Their work is united by sensitivity to elusive spatial patterns, anatomical flux and a willingness to face the demons of our inorganic times. All three are fleetingly conceptual and abstract at first but glaringly obvious upon further consideration, a dichotomy that keeps them interesting.
In Sensing Place, Ellen George breathes a spacious, colorful spirit into her dangling forms, recalling her early years in Texas. Pieces like Collection of Perfect Moments are sensually draped on the crisp white walls of PDX Contemporary Art like a lei of orchids. In Cotton, it’s as if a high wind has caught a pack of gulls as they drift into the pure white cumulus above.
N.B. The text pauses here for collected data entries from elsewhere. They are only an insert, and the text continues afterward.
(** A 64-byte packet of the flow carrying the stamp [stamp]. *)
Definition small_packet (stamp : Z) : sk_buff :=
  SkBuff 64 3 stamp (frame mac_dst 64).

Definition flow_map_with (last : Z) : hash_map flow_key Z :=
  HashMap flow_map_max_entries {[ key := last ]}.

(** A pacing table at capacity that holds 65535 other flows. *)
Definition other_key (i : nat) : flow_key := FlowKey (Z.of_nat i) (replicate 6 0).

Definition full_flow_map : hash_map flow_key Z :=
  HashMap flow_map_max_entries
    (list_to_map ((fun i => (other_key i, 0)) <$> seq 0 (Z.to_nat flow_map_max_entries))).

(** A forwarding table that knows [mac_dst] behind interface [d]. *)
Definition mac_table_with (d : Z) : hash_map (list Z) Z :=
  HashMap Xdp.mac_table_max_entries {[ mac_dst := d ]}.

(** [n] forwarding entries for [n] distinct addresses. *)
Definition learn (n : nat) : list (@map_op (list Z) Z) :=
  (fun i => OpUpdate [0x02; 0; 0; 0; Z.of_nat (i / 256); Z.of_nat (i mod 256)] 7 BPF_ANY)
    <$> seq 0 n.

End Scenario.

(** * Properties *)

Import Tc.

(** ** Arithmetic of the machine integers *)

Lemma u64_range x : 0 <= u64 x < 2 ^ 64.
Proof. unfold u64. apply Z.mod_pos_bound. lia. Qed.

Lemma u32_range x : 0 <= u32 x < 2 ^ 32.
Proof. unfold u32. apply Z.mod_pos_bound. lia. Qed.

Lemma u64_small x : 0 <= x < 2 ^ 64 -> u64 x = x.
Proof. intros Hx. unfold u64. by apply Z.mod_small. Qed.

Lemma u32_small x : 0 <= x < 2 ^ 32 -> u32 x = x.
Proof. intros Hx. unfold u32. by apply Z.mod_small. Qed.

Lemma u64_add_l a b : u64 (u64 a + b) = u64 (a + b).
Proof. unfold u64. apply Zplus_mod_idemp_l. Qed.

Lemma u64_mul_l a b : u64 (u64 a * b) = u64 (a * b).
Proof. unfold u64. apply Zmult_mod_idemp_l. Qed.
Lemma HasPrefix_spec s p : strings.HasPrefix s p = true ↔ ∃ r, s = p ++ r.
Proof.
  revert s. induction p as [|c p IH]; intros s.
  - destruct s; (split; [eauto|done]).
  - destruct s as [|d s]; cbn [strings.HasPrefix].
    + split; [done|]. by intros [r ?].
    + rewrite andb_true_iff, byte_eqb_eq, IH. split.
      * intros [-> [r ->]]. eauto.
      * intros [r [= -> ->]]. eauto.
Qed.

Lemma HasPrefix_app p r : strings.HasPrefix (p ++ r) p = true.
Proof. apply HasPrefix_spec. eauto. Qed.

Lemma HasPrefix_long s p rest :
  (length p ≤ length s)%nat →
  strings.HasPrefix (s ++ rest) p = strings.HasPrefix s p.
Proof.
  revert s. induction p as [|c p IH]; intros s Hlen; [by destruct s, rest|].
  destruct s as [|d s]; [simpl in Hlen; lia|].
  cbn [app strings.HasPrefix]. rewrite IH by (simpl in Hlen; lia). done.
Qed.

Lemma HasPrefix_nil_l p : p ≠ [] → strings.HasPrefix [] p = false.
Proof. by destruct p. Qed.

Lemma Index_cons c s sep :
  strings.Index (c :: s) sep
  = if strings.HasPrefix (c :: s) sep then 0
    else if strings.Index s sep <? 0 then -1 else strings.Index s sep + 1.
Proof. reflexivity. Qed.

Lemma Index_range s sep :
  strings.Index s sep = -1
  ∨ 0 ≤ strings.Index s sep
    ∧ strings.Index s sep + Z.of_nat (length sep) ≤ Z.of_nat (length s).
Proof.
  induction s as [|c s IH].
  - cbn [strings.Index]. destruct (strings.HasPrefix [] sep) eqn:E; [|by left].
    apply HasPrefix_spec in E as [r E]. destruct sep; [|done].
    right. simpl. lia.
  - rewrite Index_cons. destruct (strings.HasPrefix (c :: s) sep) eqn:E.
    + apply HasPrefix_spec in E as [r E]. right. rewrite E, length_app. lia.
    + destruct IH as [->|[H0 H1]]; [by left|].
      destruct (Z.ltb_spec (strings.Index s sep) 0); [lia|].
      right. cbn [length]. lia.
Qed.

(** Where [Index] finds the separator, it is there. *)
Lemma Index_found s sep :
  0 ≤ strings.Index s sep →
  s = take (Z.to_nat (strings.Index s sep)) s ++ sep
      ++ drop (Z.to_nat (strings.Index s sep) + length sep) s.
Proof.
  induction s as [|c s IH].
  - cbn [strings.Index]. destruct (strings.HasPrefix [] sep) eqn:E; [|lia].
    apply HasPrefix_spec in E as [r E]. destruct sep; [|done]. done.
  - rewrite Index_cons. destruct (strings.HasPrefix (c :: s) sep) eqn:E.
    + intros _. apply HasPrefix_spec in E as [r E]. rewrite E.
      change (Z.to_nat 0) with 0%nat. cbn [take app Nat.add].
      by rewrite drop_app_length.
    + destruct (Z.ltb_spec (strings.Index s sep) 0) as [?|Hge]; [lia|].
      intros _.
      replace (Z.to_nat (strings.Index s sep + 1))
        with (S (Z.to_nat (strings.Index s sep))) by lia.
      cbn [take app Nat.add drop]. f_equal. by apply IH.
Qed.

(** An instance within [s] is found whatever follows [s]. *)
Lemma Index_app s rest sep :
  0 ≤ strings.Index s sep →
  strings.Index (s ++ rest) sep = strings.Index s sep.
Proof.
  induction s as [|c s IH].
  - cbn [strings.Index]. destruct (strings.HasPrefix [] sep) eqn:E; [|lia].
    apply HasPrefix_spec in E as [r E]. destruct sep; [|done].
    intros _. by destruct rest.
  - cbn [app]. rewrite !Index_cons.
    destruct (strings.HasPrefix (c :: s) sep) eqn:E.
    + intros _. apply HasPrefix_spec in E as [r E].
      change (c :: s ++ rest) with ((c :: s) ++ rest).
      rewrite E, <- app_assoc, HasPrefix_app. done.
    + destruct (Z.ltb_spec (strings.Index s sep) 0) as [?|Hge]; [lia|].
      intros _. rewrite IH by done.
      destruct (Index_range s sep) as [?|[_ Hlen]]; [lia|].
      change (c :: s ++ rest) with ((c :: s) ++ rest).
      rewrite HasPrefix_long, E by (cbn [length]; lia).
      destruct (Z.ltb_spec (strings.Index s sep) 0); [lia|done].
Qed.

Lemma Index_sepFree sep l rest :
  sepFree sep l → strings.Index (l ++ sep ++ rest) sep = Z.of_nat (length l).
Proof.
  unfold sepFree. intros H. rewrite app_assoc, Index_app; [done|lia].
Qed.

(** No instance at all: [Index] fails on every suffix. *)
Lemma Index_none_tail c s sep :
  strings.Index (c :: s) sep = -1 → strings.Index s sep = -1.
Proof.
  rewrite Index_cons. destruct (strings.HasPrefix _ _); [done|].
  destruct (Z.ltb_spec (strings.Index s sep) 0) as [?|?]; [|lia].
  destruct (Index_range s sep) as [?|[? _]]; [done|lia].
Qed.


Lemma sepFree_Index_none sep l :
  sep ≠ [] → sepFree sep l → strings.Index l sep = -1.
Proof.
  unfold sepFree. intros Hsep H.
  destruct (Index_range l sep) as [?|[H0 Hlen]]; [done|].
  rewrite Index_app in H by done.
  destruct sep; [done|]. cbn [length] in Hlen. lia.
Qed.

Lemma length_Join lines sep :
  (1 ≤ length sep)%nat →
  (length lines ≤ length (strings.Join lines sep) + 1)%nat.
Proof.
  intros Hsep.
  induction lines as [|e [|e' lines] IH]; cbn [strings.Join length] in *;
    [lia|lia|].
  rewrite !length_app. lia.
Qed.

Lemma Join_cons e e' lines sep :
  strings.Join (e :: e' :: lines) sep = e ++ sep ++ strings.Join (e' :: lines) sep.
Proof. reflexivity. Qed.

Lemma sep_length (sep : list byte) : sep ≠ [] → (1 ≤ length sep)%nat.
Proof. destruct sep; [done|simpl; lia]. Qed.

(** [genSplit] for a separator that is not empty. *)
Lemma genSplit_nonempty s sep n :
  sep ≠ [] → n ≠ 0 →
  strings.genSplit s sep n
  = let n := if n <? 0 then strings.countLoop (length s) s sep + 1 else n in
    let n := if Z.of_nat (length s) + 1 <? n
             then Z.of_nat (length s) + 1 else n in
    strings.splitLoop (Z.to_nat (n - 1)) s sep.
Proof.
  intros Hsep Hn. unfold strings.genSplit.
  destruct (Z.eqb_spec n 0); [done|]. by destruct sep.
Qed.

Lemma countLoop_Join sep lines : ∀ fuel,
  sep ≠ [] → lines ≠ [] → Forall (sepFree sep) lines →
  (length (strings.Join lines sep) ≤ fuel)%nat →
  strings.countLoop fuel (strings.Join lines sep) sep
  = Z.of_nat (length lines) - 1.
Proof.
  induction lines as [|e [|e' lines] IH]; intros fuel Hsep Hne Hfree Hfuel;
    [done| |].
  - apply list.Forall_cons in Hfree as [He _]. cbn [strings.Join length].
    destruct fuel; [done|]. cbn [strings.countLoop].
    by rewrite (sepFree_Index_none sep e Hsep He).
  - apply list.Forall_cons in Hfree as [He Hfree].
    rewrite Join_cons in *. rewrite !length_app in Hfuel.
    pose proof (sep_length sep Hsep) as Hs1.
    destruct fuel as [|fuel]; [lia|].
    cbn [strings.countLoop]. rewrite (Index_sepFree sep e _ He).
    destruct (Z.ltb_spec (Z.of_nat (length e)) 0); [lia|].
    rewrite Nat2Z.id, app_assoc, drop_app_length' by (by rewrite length_app).
    rewrite IH; [cbn [length]; lia|done|done|done|lia].
Qed.

Lemma splitLoop_Join sep lines : ∀ cuts,
  sep ≠ [] → lines ≠ [] → Forall (sepFree sep) lines →
  (length lines - 1 ≤ cuts)%nat →
  strings.splitLoop cuts (strings.Join lines sep) sep = lines.
Proof.
  induction lines as [|e [|e' lines] IH]; intros cuts Hsep Hne Hfree Hcuts;
    [done| |].
  - apply list.Forall_cons in Hfree as [He _]. cbn [strings.Join].
    destruct cuts; [done|]. cbn [strings.splitLoop].
    by rewrite (sepFree_Index_none sep e Hsep He).
  - apply list.Forall_cons in Hfree as [He Hfree].
    rewrite Join_cons. cbn [length] in Hcuts.
    destruct cuts as [|cuts]; [lia|].
    cbn [strings.splitLoop]. rewrite (Index_sepFree sep e _ He).
    destruct (Z.ltb_spec (Z.of_nat (length e)) 0); [lia|].
    rewrite Nat2Z.id, take_app_length.
    rewrite app_assoc, drop_app_length' by (by rewrite length_app).
    rewrite IH; [done|done|done|done|cbn [length]; lia].
Qed.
David Eckard has long been one of Portland’s most consistent artists, merging media in a broad, supple way. He asks himself as many questions as he poses to his audience, all the while remaining poker-faced. Deployment, his 20-year retrospective, showcases many of his sculptural objects, some never seen, and others used in performance-based works such as Scribe (2003), Float (2006) and his latest, ©ardiff (2011), which was also presented at this year’s TBA Festival. The White Box Gallery at the University of Oregon-Portland presents both beguiling works on paper, and video such as L’Homme du Fleuve (2005) and Patter (2009). Here he dabbles with an irrational documentary-style balance of mischief and pomp, showing off the poignant innards of his own process.
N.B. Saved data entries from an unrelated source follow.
Definition geoZipData_cng : list GeoRecord.t :=
  [
    row "97701" 44.06 (-121.31)  10842 576 2  10821 621 14  10857 625 1;
    row "97702" 43.99 (-121.35)  14441 801 8  14446 844 18  14458 798 3;
    row "97703" 44.12 (-121.29)  10056 459 5  10056 446 3  10048 442 2;
    row "97707" 43.88 (-121.5)  3976 82 1  3983 101 0  3987 110 1;
    row "97741" 44.59 (-121.13)  1598 171 3  1599 176 6  1592 158 0;
    row "97754" 44.27 (-120.9)  2989 356 2  3004 367 3  2996 352 7;
    row "97756" 44.27 (-121.17)  9870 524 5  9879 540 11  9896 535 2;
    row "97801" 45.67 (-118.78)  4896 524 17  4883 521 23  4859 536 9;
    row "97814" 44.78 (-117.83)  3511 341 5  3509 354 6  3494 314 6;
    row "97838" 45.83 (-119.17)  4271 477 8  4262 506 12  4261 522 4;
    row "97914" 44.05 (-116.97)  2778 334 16  2763 324 11  2746 317 11 ].

Definition geoZipData_pac : list GeoRecord.t :=
  [
    row "97756" 44.27 (-121.17)  14291 2764 31  14300 2794 82  14313 2690 57;
    row "97471" 43.28 (-123.38)  10913 1963 24  10899 2645 45  10900 1960 74;
    row "97211" 45.576 (-122.638)  15281 2477 34  15342 2547 80  15348 2348 48;
    row "97351" 44.87 (-123.02)  4098 1008 17  4113 1122 37  4102 1037 22;
    row "97701" 44.06 (-121.31)  14440 2592 21  14497 2508 61  14518 2446 26;
    row "97520" 42.2 (-122.7)  2030 350 2  2032 346 8  2040 330 4;
    row "97527" 42.42 (-123.33)  16394 3526 48  16375 3445 134  16399 3175 68;
    row "97530" 42.12 (-122.9)  4056 706 4  4044 684 31  4043 675 10;
    row "97525" 42.43 (-123.0)  2542 631 9  2549 597 17  2543 578 14;
    row "97212" 45.546 (-122.643)  11954 1682 17  11978 1704 56  11991 1619 32;
    row "97504" 42.35 (-122.85)  21326 3898 70  21335 5239 108  21359 3808 213;
    row "97470" 43.22 (-123.35)  9661 2539 30  9652 2453 124  9641 2369 43;
    row "97138" 46.0 (-123.92)  7030 1254 28  7025 1252 42  7032 1254 23;
    row "97601" 42.22 (-121.75)  11714 2576 67  11703 2785 69  11720 2538 151;
    row "97540" 42.12 (-122.82)  3785 683 8  3818 672 39  3800 659 7;
    row "97031" 45.68 (-121.52)  6684 904 12  6687 927 18  6675 854 20;
    row "97217" 45.591 (-122.693)  5907 1068 15  5921 1107 35  5965 1002 41;
    row "97338" 44.97 (-123.35)  9557 1986 11  9574 1991 40  9537 1827 30;
    row "97367" 44.88 (-124.02)  7553 1296 19  7578 1291 45  7566 1243 23;
    row "97524" 42.45 (-122.85)  6983 1664 31  6999 1584 82  7016 1504 23;
    row "97501" 42.33 (-122.87)  19469 4844 90  19520 4640 178  19540 4340 201;
    row "97703" 44.12 (-121.29)  14183 1178 11  14206 1486 24  14247 1186 18;
    row "97321" 44.65 (-123.07)  12830 2183 24  12834 2274 57  12879 1930 75;
    row "97333" 44.55 (-123.25)  9981 1636 23  10042 1731 61  10139 1630 35;
    row "97702" 43.99 (-121.35)  20298 2867 26  20390 2853 89  20424 2693 70;
    row "97330" 44.58 (-123.27)  14260 1892 23  14290 2008 35  14531 1811 56;
    row "97754" 44.27 (-120.9)  7879 1724 30  7879 1793 51  7878 1679 55;
    row "97526" 42.45 (-123.32)  16814 3630 40  16806 3852 62  16870 3286 158;
    row "97801" 45.67 (-118.78)  8943 2282 30  8962 2184 93  8956 2094 48;
    row "97503" 42.38 (-122.83)  4668 1469 15  4689 1404 68  4686 1299 29;
    row "97322" 44.63 (-123.1)  14414 3771 35  14445 3675 129  14433 3389 58;
    row "97502" 42.3 (-122.92)  12616 2597 31  12609 2456 81  12626 2326 99;
    row "97603" 42.18 (-121.72)  14095 3479 67  14100 3426 122  14087 3297 110;
    row "97103" 46.18 (-123.83)  8590 1417 11  8609 1611 33  8619 1461 41;
    row "97213" 45.538 (-122.6)  11324 1462 13  11400 1759 42  11384 1542 25 ].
Laurie Danial has been underestimated for years. Her new work, under the moniker Control Release Control,
is as stunting as it is stunning. Danial’s style has shifted and
tightened since her last solo show over three years ago. Gone are the
looser, chaotic drips, replaced by solid forms that have been broken and
toyed with. Print work like Scope and Open Close makes impressive use of the vestiges of gaming culture and architectural rendering. She has also upped the scale of the work Between a Rock and a Hunk,
a formidable diptych in oils measuring 7 1/2 feet long. Aside from its
natural forms, slabs and frills, it is the hidden message that permeates
the subliminal world of this big, bold beauty.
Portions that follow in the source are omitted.